Albertans are fond of nature. In fact, we are among the most passionate about nature in Canada!

But if you’re going to be part of the environmental movement in Alberta, you probably enjoy a challenge. That’s because the obstacles, between where we are and where we want to be are higher than the Rocky Mountains.

I like a challenge, and maybe that’s why I’ve been involved in the environmental movement in Alberta for more than thirty years. That said, I’ve never taken on a challenge like the one ahead in Alberta, and across Canada.

In Alberta, the future of our country’s effort to cut our greenhouse gas emissions is on the line. Alberta is responsible for 1/3rd of Canada’s polluting emissions. The Alberta government is also the single most prominent opponent of climate action. There are powerful political and corporate interests that want nothing to do with a clean energy and economic transition – necessary steps in our journey to NetZero – and who don’t hesitate to gaslight, mislead and outright lie to protect themselves and their profits.

“Close-up aerial photo of an oil refinery in the Alberta Oilsands, near Fort McMurray.”

At Environmental Defence, we’re up to the challenge. And we have a plan.

The first part of our plan is to understand what Albertans want, and what motivates them when it comes to climate change solutions. To find this out we’ve done a detailed analysis of half a dozen public opinion surveys conducted in the last two years. What we’ve learned is both surprising and reassuring.


Survey Says

  • Albertans are conflicted, and inconsistent in their opinions regarding an energy transition. A whopping 82 per cent support the active role of the government in planning for future opportunities for all workers. 70 per cent believe the Alberta economy is too dependent on oil and gas. But, when asked if they think that global demand for oil and gas will start to decline in the next 15 years, they are evenly split 48/48 per cent. (Note: According to the International Energy Association, global growth in demand will be cut in half to 1 per cent in 2024-26, and to just .5 per cent  by 2028, after which oil demand is projected to peak and then decline.)
  • When asked if they support the federal goal of reaching NetZero carbon emissions by 2050, 65 per cent are supportive. However, 81 per cent of Albertans believe that technology – the definition of which is left vague – is the solution, and a contradictory 59 per cent support the Alberta government’s stance to push back on the federal NetZero targets. I’m struggling to square that circle.
  • Only 50 per cent  of Albertans believe that renewable power is reliable, and just 30 per cent  of Albertans believe the economy would thrive without oil and gas. When asked about the recent moratorium on renewable power projects, 50 per cent believed that the GOA was hurting jobs and the economy, and 47 per cent  that the moratorium was “a good thing.”
  • Maybe most tellingly, there is a “false reality” present among Albertans that has been daylighted by the work of Prof.Jared Wesley and the Common Ground project. Dr. Wesley notes an almost 20-point gap where nearly half of Alberta  residents support an energy transition, but when asked how others might feel, believe less than 30 per cent do. That gap between perception and reality drives much of the narrative in Alberta’s media and political debate over climate and energy in the province.
The Summerview wind farm north of Pincher Creek, Alberta with renewable energy wind turbines
Near Pincher Creek, Alberta

These surveys call attention to critical insights about Albertan’s attitude towards climate change and energy transition. Albertans see “talk of an energy transition virtually synonymous with economic transition.” The main resistance to such a transformation of Alberta’s energy system is that timelines (too fast) and technology (little faith in renewable energy reliability) make it unrealistic.

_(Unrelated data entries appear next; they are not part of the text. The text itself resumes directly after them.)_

(** The steps of [urlsplit]. *)
Definition clean_url (text : string) : string :=
  remove_chars unsafe_url_char (lstrip_chars c0_or_space text).
Definition split_scheme (url : string) : string * string :=
  let '(before, colon, after) := partition_char ":"%char url in
  if colon && match before with String c _ => is_ascii_alpha c | EmptyString => false end
     && all_chars scheme_char before
  then (lower before, after) else (EmptyString, url).
Definition split_netloc (url : string) : string * string :=
  if startswith "//" url
  then split_before "/?#" (match url with String _ (String _ t) => t | _ => EmptyString end)
  else (EmptyString, url).
Definition check_netloc (netloc : string) : res unit :=
  let has_open := contains "[" netloc in
  let has_close := contains "]" netloc in
  raise_if (xorb has_open has_close) url_value_error ;;?
  (if has_open && has_close then check_bracketed_netloc netloc else Ok tt).

Lemma urlsplit_steps text :
  let '(scheme, url) := split_scheme (clean_url text) in
  let '(netloc, url) := split_netloc url in
  (∃ x, check_netloc netloc = Raise x ∧ urlsplit text = Raise x) ∨
  (check_netloc netloc = Ok tt ∧
   ∃ u, urlsplit text = Ok u ∧ url_scheme u = scheme ∧ url_netloc u = netloc).
Proof.
  unfold split_scheme, split_netloc, urlsplit, check_netloc. fold (clean_url text).
  destruct (partition_char ":"%char (clean_url text)) as [[before colon] after].
  destruct (_ && all_chars scheme_char before);
    (destruct (startswith "//" _); [destruct (split_before _ _) as [netloc url]|]);
    match goal with |- context [xorb ?a ?b] => destruct (xorb a b); cbn [raise_if rbind]; [left; eauto|] end;
    match goal with |- context [rbind ?c _] => destruct c as [[]|x]; cbn [rbind]; [right|left; eauto] end;
    (split; [done|]);
    destruct (partition_char "#"%char _) as [[? ?] ?]; destruct (partition_char "?"%char _) as [[? ?] ?];
    eauto.
Qed.

Lemma split_netloc_slashes n : (split_netloc (slashes n)).1 = "".
Proof. by destruct n as [|[|[|n]]]. Qed.

Lemma split_netloc_extend y n q :
  startswith "/" q = true → (split_netloc (y +:+ slashes n)).1 ≠ "" →
  (split_netloc (y +:+ q)).1 = (split_netloc (y +:+ slashes n)).1.
Proof.
  intros Hq Hn.
  assert (Hsep : match slashes n with "" => True | String c _ => char_in "/?#" c = true end)
    by (by destruct n).
  assert (Hq' : match q with "" => True | String c _ => char_in "/?#" c = true end).
  { destruct q as [|c q]; [done|]. simpl in Hq. rewrite andb_true_r in Hq.
    by apply bool_decide_eq_true in Hq as <-. }
  destruct y as [|a [|b y]].
  - by rewrite str_app_nil_l, split_netloc_slashes in Hn.
  - exfalso. apply Hn. rewrite str_app_cons, str_app_nil_l. unfold split_netloc. simpl.
    case_bool_decide; [|done]. by destruct n as [|[|n]].
  - rewrite !str_app_cons in *. unfold split_netloc in *. cbn [startswith] in *.
    destruct (_ && _); [|done]. by rewrite !split_before_app.
Qed.

Lemma clean_slashes n :
  clean_url (slashes n) = slashes n ∧ remove_chars unsafe_url_char (slashes n) = slashes n.
Proof.
  assert (Hr : remove_chars unsafe_url_char (slashes n) = slashes n).
  { induction n as [|n IH]; [done|]. cbn [slashes remove_chars].
    replace (unsafe_url_char "/") with false by done. by rewrite IH. }
  split; [|done]. unfold clean_url. by destruct n.
Qed.

(** An absolute URL keeps its scheme and authority when its trailing slashes
    are replaced by a path. *)
Lemma urlsplit_extend e u p :
  urlsplit e = Ok u → url_scheme u ≠ "" → url_netloc u ≠ "" → startswith "/" p = true →
  ∃ u', urlsplit (rstrip_chars (char_in "/") e +:+ p) = Ok u' ∧
    url_scheme u' = url_scheme u ∧ url_netloc u' = url_netloc u.
Proof.
  intros He Hs Hn Hp. pose proof (urlsplit_steps e) as He'.
  destruct (rstrip_slashes e) as [n En]. revert En. generalize (rstrip_chars (char_in "/") e).
  intros a En. pose proof (urlsplit_steps (a +:+ p)) as Hu.
  destruct (clean_slashes n) as [Hsl Hsr].
  assert (Hq : startswith "/" (remove_chars unsafe_url_char p) = true).
  { destruct p as [|c p]; [done|]. simpl in Hp. rewrite andb_true_r in Hp.
    by apply bool_decide_eq_true in Hp as <-. }
  unfold clean_url in He', Hu, Hsl. rewrite En in He'.
  rewrite lstrip_chars_app in He', Hu. destruct (all_chars c0_or_space a).
  { exfalso. rewrite Hsl in He'. unfold split_scheme in He'.
    pose proof (partition_slashes n) as Hc.
    destruct (partition_char ":"%char (slashes n)) as [[? colon] ?]. simpl in Hc. subst colon.
    cbn [andb] in He'. destruct (split_netloc _). rewrite <-En in He'.
    destruct He' as [(? & _ & ?)|(_ & ? & ? & ? & _)]; congruence. }
  rewrite remove_chars_app in He', Hu. rewrite Hsr in He'.
  revert Hq He' Hu. generalize (remove_chars unsafe_url_char p) as q.
  generalize (remove_chars unsafe_url_char (lstrip_chars c0_or_space a)) as b. intros b q Hq.
  unfold split_scheme. rewrite !partition_char_app. rewrite <-En, He.
  pose proof (partition_slashes n) as Hc.
  destruct (partition_char ":"%char b) as [[before []] after].
  - destruct (_ && all_chars scheme_char before).
    + pose proof (split_netloc_extend after n q Hq) as Hx.
      destruct (split_netloc (after +:+ slashes n)) as [netloc url] eqn:E1,
        (split_netloc (after +:+ q)) as [netloc' url']. cbn [fst] in Hx.
      intros [(? & _ & ?)|(Hc1 & u1 & [= <-] & Hs1 & Hn1)]; [done|].
      rewrite Hx by congruence. intros [(x & Hc2 & _)|(_ & u' & Hu' & Hs' & Hn')]; [congruence|].
      exists u'. rewrite Hu', Hs', Hn', Hs1, Hn1. done.
    + destruct (split_netloc _). intros [(? & _ & ?)|(Hc1 & u1 & [= <-] & Hs1 & Hn1)]; congruence.
  - destruct (partition_char ":"%char (slashes n)) as [[? colon] ?]. simpl in Hc. subst colon.
    cbn [andb]. destruct (split_netloc _).
    intros [(? & _ & ?)|(Hc1 & u1 & [= <-] & Hs1 & Hn1)]; congruence.
Qed.

(** ** The executor over the egress policy *)

Section Reach.
Context `{MappedAddresses} `{IdnaCodec} `{HostResolver} `{HttpClient}.
Context (p : egress_policy) (max_response_bytes : Z).
#[local] Instance executor_policy : EndpointPolicy := static_egress_policy p.

(** What one wire event must satisfy. *)
Definition event_authorized (log : list io_event) (request : ExecutorRequest) (ev : wire_event) : Prop :=
  let tool := xr_tool request in
  match ev with
  | EgressCheck endpoint => endpoint = rt_upstream_endpoint tool
  | Send r =>
      (∃ u u' host addresses,
         admitted p log (rt_upstream_endpoint tool) u host addresses ∧
         urlsplit (hr_url r) = Ok u' ∧ url_scheme u' = url_scheme u ∧ url_netloc u' = url_netloc u) ∧
      (hr_method r = "GET" ∧ hr_json r = JNull ∨
       hr_method r = "PUT" ∧ rt_side_effect tool = IdempotentWrite ∧
       is_Some (xr_idempotency_key request)) ∧
      hr_timeout r = xr_timeout_seconds request
  end.

Lemma hostname_netloc u hostname : url_hostname u = Some hostname → url_netloc u ≠ "".
Proof. unfold url_hostname, url_hostinfo. intros Hh E. by rewrite E in Hh. Qed.

(** C21: whatever the binding, the arguments, the credential, DNS and the
    client answer, one execution checks the endpoint at most once, sends at
    most one request and only after the check admitted the endpoint; the URL
    of the request has the scheme and the authority (host, port, no user
    information) of the endpoint that was checked; the method is GET without
    a body, or PUT for an idempotent write that carries an idempotency key;
    and no result is returned without a request. *)
Theorem sent_requests_are_authorized log request credential :
  let run := httpx_execute max_response_bytes log request credential in
  Forall (event_authorized log request) run.1 ∧
  match run.1 with
  | [] | [EgressCheck _] => is_ok run.2 = false
  | [EgressCheck _; Send r] => run.2 = read_answer max_response_bytes (client_request log r)
  | _ => False
  end.
Proof.
  intros run. subst run.
  destruct (httpx_execute_cases max_response_bytes log request credential)
    as [[[Ht|Ht] Hok]|(method & r & Hb & Hv & Hp & ->)].
  - rewrite Ht. by split.
  - rewrite Ht. split; [|done]. by repeat constructor.
  - cbn [fst snd]. split; [|done]. constructor; [done|]. constructor; [|constructor].
    apply check_binding_Ok in Hb. apply prepare_request_Ok in Hp as
      (path & query & headers & body & Htpl & Hm & Hbody & ->).
    apply (map_arguments_path (λ _, false)) in Hm as [_ Hm]; [|done].
    apply egress_validate_spec in Hv as (u & host & addresses & Ha).
    cbn [hr_url hr_method hr_json hr_timeout event_authorized]. split; [|split; [|done]].
    + destruct (ad_host _ _ _ _ _ _ Ha) as (hostname & Hh & _).
      destruct (urlsplit_extend (rt_upstream_endpoint (xr_tool request)) u path)
        as (u' & Hu' & Hs & Hn).
      * by destruct Ha.
      * pose proof (ad_scheme _ _ _ _ _ _ Ha) as Hs. intros E. rewrite E in Hs. set_solver.
      * by eapply hostname_netloc.
      * by apply Hm.
      * by exists u, u', host, addresses.
    + destruct Hb as [[-> Hb]|(-> & Hs & k & Hk)]; [left|right].
      * split; [done|]. unfold map_request_body in Hbody.
        rewrite bool_decide_eq_true_2 in Hbody by done. by injection Hbody as <-.
      * rewrite Hk. eauto.
Qed.
End Reach.

(** ** Reading responses *)

(** The result of a request, for every answer of the client: a success is
    a 2xx response of at most the configured size, parsed as JSON exactly
    when its media type is [application/json]; every other answer is a
    failure whose category tells apart 4xx, 5xx, timeouts (the only failure
    whose outcome is unknown) and network errors. *)
Theorem read_answer_spec max_response_bytes a :
  match a with
  | Responded r =>
      let status := rs_status_code r in
      match read_response max_response_bytes r with
      | Ok result =>
          (200 <= status < 300)%Z ∧ (rs_content_length r <= max_response_bytes)%Z ∧
          er_upstream_status result = Some status ∧
          er_content_type result = response_content_type r ∧
          (if bool_decide (er_content_type result = Some "application/json")
           then rs_json r = Some (er_data result) else er_data result = JStr (rs_text r))
      | Raise (Failure f) =>
          ef_outcome_unknown f = false ∧
          ((ef_upstream_status f = Some status ∧ ef_code f = "upstream_" +:+ pretty status ∧
            match ef_category f with
            | CatUpstream4xx => (400 <= status < 500)%Z
            | CatUpstream5xx => (500 <= status)%Z
            | CatUnknown => (status < 200 ∨ 300 <= status < 400)%Z
            | _ => False
            end) ∨
           (ef_upstream_status f = None ∧ ef_category f = CatUnknown ∧ (200 <= status < 300)%Z ∧
            ((max_response_bytes < rs_content_length r)%Z ∧ ef_code f = "upstream_response_too_large" ∨
             rs_json r = None ∧ ef_code f = "upstream_invalid_json")))
      | Raise _ => False
      end ∧ read_answer max_response_bytes a = read_response max_response_bytes r
  | TimedOut => read_answer max_response_bytes a =
      Raise (Failure (ExecutorFailure "upstream_timeout" CatTimeoutAfterSend true None))
  | NetworkFailed => read_answer max_response_bytes a =
      Raise (Failure (ExecutorFailure "upstream_network_error" CatNetwork false None))
  | ClientRaised x => read_answer max_response_bytes a = Raise x
  end.
Proof.
  destruct a as [r| | |x]; try done. intros status. split; [|done].
  unfold read_response, upstream_failure. fold status. clearbody status.
  destruct ((400 <=? status)%Z && (status <? 500)%Z) eqn:E1; cbn [raise_if rbind].
  { split; [done|]. left. repeat split; simpl; lia. }
  destruct (500 <=? status)%Z eqn:E2; cbn [raise_if rbind].
  { split; [done|]. left. repeat split; simpl; lia. }
  destruct (negb ((200 <=? status)%Z && (status <? 300)%Z)) eqn:E3; cbn [raise_if rbind].
  { split; [done|]. left. repeat split; simpl; lia. }
  destruct (max_response_bytes <? rs_content_length r)%Z eqn:E4; cbn [raise_if rbind].
  { split; [done|]. right. repeat split; try (simpl; lia). left. split; [lia|done]. }
  case_bool_decide as E5; [destruct (rs_json r) as [data|] eqn:E6|]; cbn [rbind].
  - cbn [er_upstream_status er_content_type er_data]. rewrite bool_decide_eq_true_2 by done.
    repeat split; lia || done.
  - split; [done|]. right. repeat split; try (simpl; lia). by right.
  - cbn [er_upstream_status er_content_type er_data]. rewrite bool_decide_eq_false_2 by done.
    repeat split; lia || done.
Qed.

Growing Support for Alberta’s Energy Transition

My role is to spotlight the path forward for an Alberta energy transition. A global energy shift is occurring, and Alberta risks its future prosperity if it waits to embrace that shift. I don’t want to see that happen. Nor do I want Alberta to suffer from the devastating impacts of climate change – floods, fire, and drought – while we overlook our role in Canada’s effort to tackle the dire global challenge of climate change.

Over the next few months, you can expect the Alberta team to share additional insight into what is really happening with the energy transition in this province, and how you can also put your shoulder to the challenge of creating the conditions for an energy shift in Canada’s most prosperous province. We can do this, but we’ll have to work together. I hope you will join me – for our future.